-------- Data for this task

(** * C-Sentinel network probe ([src/net_probe.c]): shallow embedding and
    verification of the network-state probe and correlation engine.

    The C code is embedded function by function.  Integers are [Z], C strings
    are [string] (the bytes before the terminating NUL), the fixed-size arrays
    of [network_info_t] are lists indexed with stdpp's lookup and insert, and
    the [network_info_t *net] that the parsers mutate is threaded explicitly.
    The part of the world the probe reads (files under /proc, directories,
    symbolic links) is a record of three lookup functions. *)

From Stdlib Require Import ZArith Ascii String Lia.
From stdpp Require Import base numbers list strings pretty gmap.

Local Open Scope Z_scope.

(** ** The C library functions the probe calls *)

Module libc.

(** The first [n] bytes of a string. *)
Fixpoint strn (n : nat) (s : string) : string :=
  match n, s with
  | S k, String c s' => String c (strn k s')
  | _, _ => ""
  end.

(** [snprintf(buf, size, ..)] where the expanded format is [s]: at most
    [size - 1] bytes are stored before the NUL ([size] is a [sizeof], never
    0, in this program). *)
Definition snprintf (size : nat) (s : string) : string := strn (Nat.pred size) s.

(** [%d], [%u] and [%lu] conversions of [printf]. *)
Definition fmt_d (n : Z) : string := pretty n.

Definition newline : ascii := "010"%char.

(** [isspace] in the C locale. *)
Definition isspace (c : ascii) : bool := Ascii.is_space c.

Definition isdigit (c : ascii) : bool :=
  let n := Z.of_nat (nat_of_ascii c) in (48 <=? n) && (n <=? 57).

(** Value of a digit in base 10 or 16 ([None]: not a digit of that base). *)
Definition digit_val (base : Z) (c : ascii) : option Z :=
  let n := Z.of_nat (nat_of_ascii c) in
  if (48 <=? n) && (n <=? 57) then Some (n - 48)
  else if (base =? 16) && (65 <=? n) && (n <=? 70) then Some (n - 55)
  else if (base =? 16) && (97 <=? n) && (n <=? 102) then Some (n - 87)
  else None.

(** The scan set [[0-9A-Fa-f]]. *)
Definition isxdigit (c : ascii) : bool := bool_decide (is_Some (digit_val 16 c)).

(** One call [fgets(buf, size, f)] on a stream whose unread bytes are
    [s]: bytes are taken up to and including the first newline, at most
    [room = size - 1] of them. *)
Fixpoint fgets_go (room : nat) (s : string) : string * string :=
  match room, s with
  | S k, String c s' =>
      if Ascii.eqb c newline then (String c "", s')
      else let '(l, r) := fgets_go k s' in (String c l, r)
  | _, _ => ("", s)
  end.

(** [None] is the NULL return (end of file before any byte). *)
Definition fgets (size : nat) (s : string) : option (string * string) :=
  match size with
  | O => None
  | S O => Some ("", s)
  | S room => match s with "" => None | _ => Some (fgets_go room s) end
  end.

(** The strings returned by successive calls of [fgets(buf, size, f)]
    until it returns NULL, for [size >= 2]; [room] is what is left of the
    buffer for the line being read. *)
Fixpoint fgets_all (size : nat) (room : nat) (s : string) : list string :=
  match s with
  | "" => []
  | String c s' =>
      if Ascii.eqb c newline || (room =? 1)%nat
      then String c "" :: fgets_all size (Nat.pred size) s'
      else match fgets_all size (Nat.pred room) s' with
           | [] => [String c ""]
           | l :: ls => String c l :: ls
           end
  end.

Definition lines (size : nat) (s : string) : list string :=
  fgets_all size (Nat.pred size) s.

(** *** [sscanf] directives.  Each takes the unread input and returns the
    converted value with the input left, or [None] when the directive
    fails (matching or input failure). *)

(** White space in the format: any amount of white space in the input. *)
Fixpoint skip_ws (s : string) : string :=
  match s with
  | String c s' => if isspace c then skip_ws s' else s
  | "" => ""
  end.

(** An ordinary character in the format. *)
Definition scan_lit (c : ascii) (s : string) : option string :=
  match s with
  | String c' s' => if Ascii.eqb c c' then Some s' else None
  | "" => None
  end.

Fixpoint span (p : ascii → bool) (width : nat) (s : string) : string * string :=
  match width, s with
  | S w, String c s' =>
      if p c then let '(l, r) := span p w s' in (String c l, r) else ("", s)
  | _, _ => ("", s)
  end.

(** [%<width>[set]]: no white space is skipped, at least one byte is
    needed. *)
Definition scan_set (width : nat) (p : ascii → bool) (s : string)
  : option (string * string) :=
  match span p width s with
  | ("", _) => None
  | r => Some r
  end.

(** [%*s]: white space is skipped, then the bytes up to the next white
    space are consumed; at least one is needed. *)
Fixpoint skip_word (s : string) : string :=
  match s with
  | String c s' => if isspace c then s else skip_word s'
  | "" => ""
  end.

Definition scan_s (s : string) : option string :=
  match skip_ws s with
  | "" => None
  | String _ s' => Some (skip_word s')
  end.

(** The digits of a number, most significant first. *)
Fixpoint digits (base : Z) (acc : Z) (s : string) : Z * string :=
  match s with
  | String c s' =>
      match digit_val base c with
      | Some d => digits base (acc * base + d) s'
      | None => (acc, s)
      end
  | "" => (acc, "")
  end.

Definition scan_sign (s : string) : bool * string :=
  match s with
  | String "-" s' => (true, s')
  | String "+" s' => (false, s')
  | _ => (false, s)
  end.

(** The integer conversions: white space, an optional sign, for base 16 an
    optional [0x], then digits.  The result is the sign and the magnitude
    written in the input. *)
Definition scan_int (base : Z) (s : string) : option (bool * Z * string) :=
  let '(neg, s1) := scan_sign (skip_ws s) in
  match s1 with
  | String "0" (String x s2) =>
      if (base =? 16) && (Ascii.eqb x "x" || Ascii.eqb x "X")
      then let '(v, r) := digits base 0 s2 in Some (neg, v, r)
      else let '(v, r) := digits base 0 s1 in Some (neg, v, r)
  | String c _ =>
      match digit_val base c with
      | Some _ => let '(v, r) := digits base 0 s1 in Some (neg, v, r)
      | None => None
      end
  | "" => None
  end.

Definition ULONG_MAX : Z := 2 ^ 64 - 1.
Definition LONG_MAX : Z := 2 ^ 63 - 1.
Definition LONG_MIN : Z := - 2 ^ 63.

(** What [strtoul] makes of a sign and a magnitude (64-bit [unsigned
    long]): ULONG_MAX when the magnitude does not fit, the negation
    modulo 2^64 after a minus sign. *)
Definition strtoul_val (neg : bool) (v : Z) : Z :=
  if ULONG_MAX <? v then ULONG_MAX
  else if neg then (- v) mod 2 ^ 64 else v.

(** [%*d]: the value is discarded. *)
Definition scan_skip_d (s : string) : option string :=
  '(_, _, r) ← scan_int 10 s; Some r.

(** [%X] into an [unsigned int]: the [unsigned long] is stored through a
    32-bit object. *)
Definition scan_X (s : string) : option (Z * string) :=
  '(neg, v, r) ← scan_int 16 s; Some (strtoul_val neg v mod 2 ^ 32, r).

(** [%lu] into an [unsigned long]. *)
Definition scan_lu (s : string) : option (Z * string) :=
  '(neg, v, r) ← scan_int 10 s; Some (strtoul_val neg v, r).

(** [atoi(s)], that is [(int) strtol(s, NULL, 10)]: 0 when there is no
    number, the [long] clamped to its range and then truncated to a 32-bit
    [int]. *)
Definition to_int (v : Z) : Z := (v + 2 ^ 31) mod 2 ^ 32 - 2 ^ 31.

Definition atoi (s : string) : Z :=
  let '(neg, s1) := scan_sign (skip_ws s) in
  let '(v, _) := digits 10 0 s1 in
  let l := if neg then Z.max LONG_MIN (- v) else Z.min LONG_MAX v in
  to_int l.

(** [strchr(s, '\n')] followed by [*nl = '\0']: the string is cut at its
    first newline, if it has one. *)
Fixpoint cut_newline (s : string) : string :=
  match s with
  | String c s' => if Ascii.eqb c newline then "" else String c (cut_newline s')
  | "" => ""
  end.

End libc.

Import libc.

(** ** Port classifier *)

(** [static const uint16_t common_ports[]], with its 0 sentinel. *)
Definition common_ports : list Z :=
  [ 22; 25; 53; 80; 110; 143; 443; 465; 587; 993; 995;
    3306; 5432; 6379; 8080; 8443; 27017; 0 ].

(** The loop [for (i = 0; common_ports[i] != 0; i++)] over the table. *)
Fixpoint scan_common_ports (tbl : list Z) (port : Z) : bool :=
  match tbl with
  | [] => false
  | p :: tbl' =>
      if p =? 0 then false
      else if p =? port then true
      else scan_common_ports tbl' port
  end.

Definition is_common_port (port : Z) : Z :=
  if scan_common_ports common_ports port then 1
  else if 32768 <=? port then 1
  else 0.

(** Conversion of an [unsigned int] argument to the [uint16_t] parameter. *)
Definition to_uint16 (v : Z) : Z := v mod 2 ^ 16.

(** ** Address decoder *)

(** The expansion of ["%u.%u.%u.%u"] in [hex_to_ip]. *)
Definition dotted_quad (addr : Z) : string :=
  fmt_d (Z.land addr 255) +:+ "." +:+
  fmt_d (Z.land (Z.shiftr addr 8) 255) +:+ "." +:+
  fmt_d (Z.land (Z.shiftr addr 16) 255) +:+ "." +:+
  fmt_d (Z.land (Z.shiftr addr 24) 255).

----------------

▶ Your assignment: Check each line above for "shiftr" and return the ones that have it.

▶ Exercise answer:
  fmt_d (Z.land (Z.shiftr addr 8) 255) +:+ "." +:+
  fmt_d (Z.land (Z.shiftr addr 16) 255) +:+ "." +:+
  fmt_d (Z.land (Z.shiftr addr 24) 255).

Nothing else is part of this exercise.